# Data for review:
*****

(** * rverflow: version algebra, metadata normalisation, provider and resolver

    A shallow embedding of the Python package [rverflow] (modules
    [rversion], [constants], [models], [exceptions], [metadata] and
    [solver]) together with the properties its specification states.

    Conventions of the embedding.
    - Python [str] values are [string]s; the text the program handles
      (version strings, package names, DESCRIPTION files) is ASCII, and the
      character classes of the regular expressions and of [str.strip],
      [str.isdigit], [str.lower] and [str.splitlines] are written out for
      ASCII: a character beyond it belongs to none of them.
    - [Optional[str]] is [option string]; Python truthiness ([if x:],
      [x or y]) is written with [truthy] and [py_or].
    - a [dict] with string keys is a [gmap string _], a [set] of strings a
      [gset string]; where the iteration order of a dict matters an
      association list is used instead.
    - exceptions are values of type [exn]; code that mutates a state and
      may raise returns the state in both cases, as the mutation survives
      the exception.
    - [int(token)] is embedded as a total function on runs of digits.
      CPython converts runs of at most 4300 digits and raises
      [ValueError] beyond; [version_text] and [plain_text] delimit the
      texts on which every conversion of [RVersion.__init__] returns. *)

From Stdlib Require Import ZArith NArith List Ascii String Bool Lia Permutation Sorted.
From stdpp Require Import base option gmap strings list fin_maps.

Import ListNotations.
Local Open Scope string_scope.
Local Open Scope list_scope.

(** ** Characters and strings *)

Module Str.

Definition code (c : ascii) : N := N_of_ascii c.

Definition in_range (lo hi : N) (c : ascii) : bool :=
  (lo <=? code c)%N && (code c <=? hi)%N.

*****

# Directions:
Would you retype exactly the lines above, from the line with "A shallow embedding" to the line with "CPython converts runs", with both end lines kept and nothing more?

# Written answer:
    A shallow embedding of the Python package [rverflow] (modules
    [rversion], [constants], [models], [exceptions], [metadata] and
    [solver]) together with the properties its specification states.

    Conventions of the embedding.
    - Python [str] values are [string]s; the text the program handles
      (version strings, package names, DESCRIPTION files) is ASCII, and the
      character classes of the regular expressions and of [str.strip],
      [str.isdigit], [str.lower] and [str.splitlines] are written out for
      ASCII: a character beyond it belongs to none of them.
    - [Optional[str]] is [option string]; Python truthiness ([if x:],
      [x or y]) is written with [truthy] and [py_or].
    - a [dict] with string keys is a [gmap string _], a [set] of strings a
      [gset string]; where the iteration order of a dict matters an
      association list is used instead.
    - exceptions are values of type [exn]; code that mutates a state and
      may raise returns the state in both cases, as the mutation survives
      the exception.
    - [int(token)] is embedded as a total function on runs of digits.
      CPython converts runs of at most 4300 digits and raises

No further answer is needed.